## Dataset entries
_ _ _

Lemma loads_rope max_position rotary_dim rope_theta d :
  0 < max_position -> 0 < rotary_dim -> Z.rem rotary_dim 2 = 0 -> isfinite rope_theta = true ->
  f32_le_zero rope_theta = false -> max_position * rotary_dim <= INT_MAX ->
  loads (create_rope max_position rotary_dim rope_theta) (fun c d' =>
    c = mkRopeCache max_position rotary_dim rope_theta (rc_cache c) /\ buf d (rc_cache c) = None /\ rope_holds d' c) d.
Proof.
  intros Hn Hdim Heven Hfin Hpos Hmax. unfold create_rope. rewrite Hfin, Hpos.
  destruct (Z.leb_spec max_position 0), (Z.leb_spec rotary_dim 0), (Z.eqb_spec (Z.rem rotary_dim 2) 0); try lia. cbn [negb orb].
  assert (max_position < 2 ^ 32 /\ rotary_dim < 2 ^ 32) as [Hn' Hd'] by (unfold INT_MAX in *; nia).
  rewrite (u64_small rotary_dim), (u64_small max_position), (u64_small (max_position * rotary_dim)) by (unfold INT_MAX in *; nia).
  destruct (Z.ltb_spec (SIZE_MAX / rotary_dim) max_position) as [Hlt|_].
  { exfalso. assert (max_position <= SIZE_MAX / rotary_dim); [|lia]. apply Z.div_le_lower_bound; [lia|].
    unfold SIZE_MAX, INT_MAX in *. nia. }
  eapply loads_lift_bind; [by apply fill_cache_table|]. set (table := rope_table _ _ _).
  pose proof (size_floats_bytes table) as Hfb. pose proof (size_rope_rows rope_theta rotary_dim Hdim Heven max_position) as Hst.
  fold table in Hst. rewrite u64_small by (unfold INT_MAX in *; lia). rewrite <-Hfb. apply dwp_upload_table; [rewrite Hfb, Hst; nia|]. intros b d1 K1 Hb Hl.
  eapply loads_bind with (P := fun _ d' => keeps_buffers d1 d').
  { apply dwp_op. intros r d2 Es. assert (keeps_buffers d1 d2) by (apply same_keeps; by eapply synchronize_keeps). by destruct r. }
  intros [] d2 K2 _. apply loads_ret. pose proof (K2 _ _ Hl) as Hl2. done.
Qed.

(** Arguments [RopeCache::create] refuses. *)
Definition rope_refused (max_position rotary_dim : Z) (rope_theta : float32) : bool :=
  (max_position <=? 0) || (rotary_dim <=? 0) || negb (Z.rem rotary_dim 2 =? 0) ||
  f32_le_zero rope_theta || negb (isfinite rope_theta).

Lemma create_rope_refuses max_position rotary_dim rope_theta d :
  rope_refused max_position rotary_dim rope_theta = true ->
  create_rope max_position rotary_dim rope_theta d = Some (Unexpected InvalidArgument, d).
Proof.
  unfold rope_refused, create_rope. destruct (max_position <=? 0), (rotary_dim <=? 0), (Z.rem rotary_dim 2 =? 0); try done.
  by destruct (f32_le_zero rope_theta), (isfinite rope_theta).
Qed.

Lemma rope_accepted max_position rotary_dim rope_theta :
  rope_refused max_position rotary_dim rope_theta = false ->
  0 < max_position /\ 0 < rotary_dim /\ Z.rem rotary_dim 2 = 0 /\ isfinite rope_theta = true /\ f32_le_zero rope_theta = false.
Proof.
  unfold rope_refused. destruct (Z.leb_spec max_position 0), (Z.leb_spec rotary_dim 0), (Z.eqb_spec (Z.rem rotary_dim 2) 0); try done.
  by destruct (f32_le_zero rope_theta), (isfinite rope_theta).
Qed.
(* ===== verification/Qwen3Contract.v ===== *)
(** * Qwen3 is a model

    [Qwen3Model::create] delivers a model whose weights are the checkpoint's, and its
    forward pass discharges the promises that the worker relies on. *)

From Stdlib Require Import ZArith Lia SpecFloat.
From stdpp Require Import prelude strings.
From S2P Require Import Prelude Base Config Bytes Q8 Device SimDevice Tensor State BlockStorage Qwen35 Json WeightSource.
From S2P Require Import Translate Model ModelProps SimModel Worker WorkerProps WorkerInit Qwen3Weights RopeCache Kernels KernelRules Qwen3Ref Qwen3Model Qwen3Props.

(** ** Running operators, when only sizes matter *)

Section safe.
Context {D : Type} `{!Backend D} (d0 : D).

(** [m] fails no assertion and keeps the size of every buffer. *)
Definition safe {A} (m : Dev D A) (P : A -> Prop) (d : D) : Prop :=
  dwp m (fun r d' => keeps_sizes d0 d' /\ match r with Value a => P a | Unexpected _ => True end) d.

Lemma safe_bind {A B} (m : Dev D A) (f : A -> Dev D B) P Q d :
  safe m P d -> (forall a d', keeps_sizes d0 d' -> P a -> safe (f a) Q d') -> safe (m ≫= f) Q d.
Proof.
  intros Hm Hf. apply dwp_bind. eapply dwp_mono; [exact Hm|]. intros [a|e] d1 [Hk Ha]; [by apply Hf|done].
Qed.

Lemma safe_ret {A} (a : A) (P : A -> Prop) d : keeps_sizes d0 d -> P a -> safe (mret a) P d.
Proof. intros. by apply dwp_ret. Qed.

Lemma safe_assert {A} b (f : unit -> Dev D A) Q d : b = true -> safe (f tt) Q d -> safe (dev_assert b ≫= f) Q d.
Proof. intros -> Hf. exact Hf. Qed.

Lemma safe_exact {A B} (m : Dev D A) a (f : A -> Dev D B) Q d :
  m d = Some (Value a, d) -> safe (f a) Q d -> safe (m ≫= f) Q d.
Proof. intros E Hf. unfold safe, dwp, mbind, Dev_bind. by rewrite E. Qed.

Lemma safe_operator run d : keeps_sizes d0 d -> (forall d, keeps_sizes d (run d).2) -> safe (dev_ccop run) (fun _ => True) d.
Proof.
  intros Hk Hs. apply dwp_op. intros r d' E. injection E as <- <-. split; [|by destruct (map_result _)].
  etransitivity; [exact Hk|apply Hs].
Qed.
End safe.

_ _ _

## Goal of the exercise
Give back the entries exactly. Omit none of them.

## Finished exercise
Lemma loads_rope max_position rotary_dim rope_theta d :
  0 < max_position -> 0 < rotary_dim -> Z.rem rotary_dim 2 = 0 -> isfinite rope_theta = true ->
  f32_le_zero rope_theta = false -> max_position * rotary_dim <= INT_MAX ->
  loads (create_rope max_position rotary_dim rope_theta) (fun c d' =>
    c = mkRopeCache max_position rotary_dim rope_theta (rc_cache c) /\ buf d (rc_cache c) = None /\ rope_holds d' c) d.
Proof.
  intros Hn Hdim Heven Hfin Hpos Hmax. unfold create_rope. rewrite Hfin, Hpos.
  destruct (Z.leb_spec max_position 0), (Z.leb_spec rotary_dim 0), (Z.eqb_spec (Z.rem rotary_dim 2) 0); try lia. cbn [negb orb].
  assert (max_position < 2 ^ 32 /\ rotary_dim < 2 ^ 32) as [Hn' Hd'] by (unfold INT_MAX in *; nia).
  rewrite (u64_small rotary_dim), (u64_small max_position), (u64_small (max_position * rotary_dim)) by (unfold INT_MAX in *; nia).
  destruct (Z.ltb_spec (SIZE_MAX / rotary_dim) max_position) as [Hlt|_].
  { exfalso. assert (max_position <= SIZE_MAX / rotary_dim); [|lia]. apply Z.div_le_lower_bound; [lia|].
    unfold SIZE_MAX, INT_MAX in *. nia. }
  eapply loads_lift_bind; [by apply fill_cache_table|]. set (table := rope_table _ _ _).
  pose proof (size_floats_bytes table) as Hfb. pose proof (size_rope_rows rope_theta rotary_dim Hdim Heven max_position) as Hst.
  fold table in Hst. rewrite u64_small by (unfold INT_MAX in *; lia). rewrite <-Hfb. apply dwp_upload_table; [rewrite Hfb, Hst; nia|]. intros b d1 K1 Hb Hl.
  eapply loads_bind with (P := fun _ d' => keeps_buffers d1 d').
  { apply dwp_op. intros r d2 Es. assert (keeps_buffers d1 d2) by (apply same_keeps; by eapply synchronize_keeps). by destruct r. }
  intros [] d2 K2 _. apply loads_ret. pose proof (K2 _ _ Hl) as Hl2. done.
Qed.

(** Arguments [RopeCache::create] refuses. *)
Definition rope_refused (max_position rotary_dim : Z) (rope_theta : float32) : bool :=
  (max_position <=? 0) || (rotary_dim <=? 0) || negb (Z.rem rotary_dim 2 =? 0) ||
  f32_le_zero rope_theta || negb (isfinite rope_theta).

Lemma create_rope_refuses max_position rotary_dim rope_theta d :
  rope_refused max_position rotary_dim rope_theta = true ->
  create_rope max_position rotary_dim rope_theta d = Some (Unexpected InvalidArgument, d).
Proof.
  unfold rope_refused, create_rope. destruct (max_position <=? 0), (rotary_dim <=? 0), (Z.rem rotary_dim 2 =? 0); try done.
  by destruct (f32_le_zero rope_theta), (isfinite rope_theta).
Qed.

Lemma rope_accepted max_position rotary_dim rope_theta :
  rope_refused max_position rotary_dim rope_theta = false ->
  0 < max_position /\ 0 < rotary_dim /\ Z.rem rotary_dim 2 = 0 /\ isfinite rope_theta = true /\ f32_le_zero rope_theta = false.
Proof.
  unfold rope_refused. destruct (Z.leb_spec max_position 0), (Z.leb_spec rotary_dim 0), (Z.eqb_spec (Z.rem rotary_dim 2) 0); try done.
  by destruct (f32_le_zero rope_theta), (isfinite rope_theta).
Qed.
(* ===== verification/Qwen3Contract.v ===== *)
(** * Qwen3 is a model

    [Qwen3Model::create] delivers a model whose weights are the checkpoint's, and its
    forward pass discharges the promises that the worker relies on. *)

From Stdlib Require Import ZArith Lia SpecFloat.
From stdpp Require Import prelude strings.
From S2P Require Import Prelude Base Config Bytes Q8 Device SimDevice Tensor State BlockStorage Qwen35 Json WeightSource.
From S2P Require Import Translate Model ModelProps SimModel Worker WorkerProps WorkerInit Qwen3Weights RopeCache Kernels KernelRules Qwen3Ref Qwen3Model Qwen3Props.

(** ** Running operators, when only sizes matter *)

Section safe.
Context {D : Type} `{!Backend D} (d0 : D).

(** [m] fails no assertion and keeps the size of every buffer. *)
Definition safe {A} (m : Dev D A) (P : A -> Prop) (d : D) : Prop :=
  dwp m (fun r d' => keeps_sizes d0 d' /\ match r with Value a => P a | Unexpected _ => True end) d.

Lemma safe_bind {A B} (m : Dev D A) (f : A -> Dev D B) P Q d :
  safe m P d -> (forall a d', keeps_sizes d0 d' -> P a -> safe (f a) Q d') -> safe (m ≫= f) Q d.
Proof.
  intros Hm Hf. apply dwp_bind. eapply dwp_mono; [exact Hm|]. intros [a|e] d1 [Hk Ha]; [by apply Hf|done].
Qed.

Lemma safe_ret {A} (a : A) (P : A -> Prop) d : keeps_sizes d0 d -> P a -> safe (mret a) P d.
Proof. intros. by apply dwp_ret. Qed.

Lemma safe_assert {A} b (f : unit -> Dev D A) Q d : b = true -> safe (f tt) Q d -> safe (dev_assert b ≫= f) Q d.
Proof. intros -> Hf. exact Hf. Qed.

Lemma safe_exact {A B} (m : Dev D A) a (f : A -> Dev D B) Q d :
  m d = Some (Value a, d) -> safe (f a) Q d -> safe (m ≫= f) Q d.
Proof. intros E Hf. unfold safe, dwp, mbind, Dev_bind. by rewrite E. Qed.

Lemma safe_operator run d : keeps_sizes d0 d -> (forall d, keeps_sizes d (run d).2) -> safe (dev_ccop run) (fun _ => True) d.
Proof.
  intros Hk Hs. apply dwp_op. intros r d' E. injection E as <- <-. split; [|by destruct (map_result _)].
  etransitivity; [exact Hk|apply Hs].
Qed.
End safe.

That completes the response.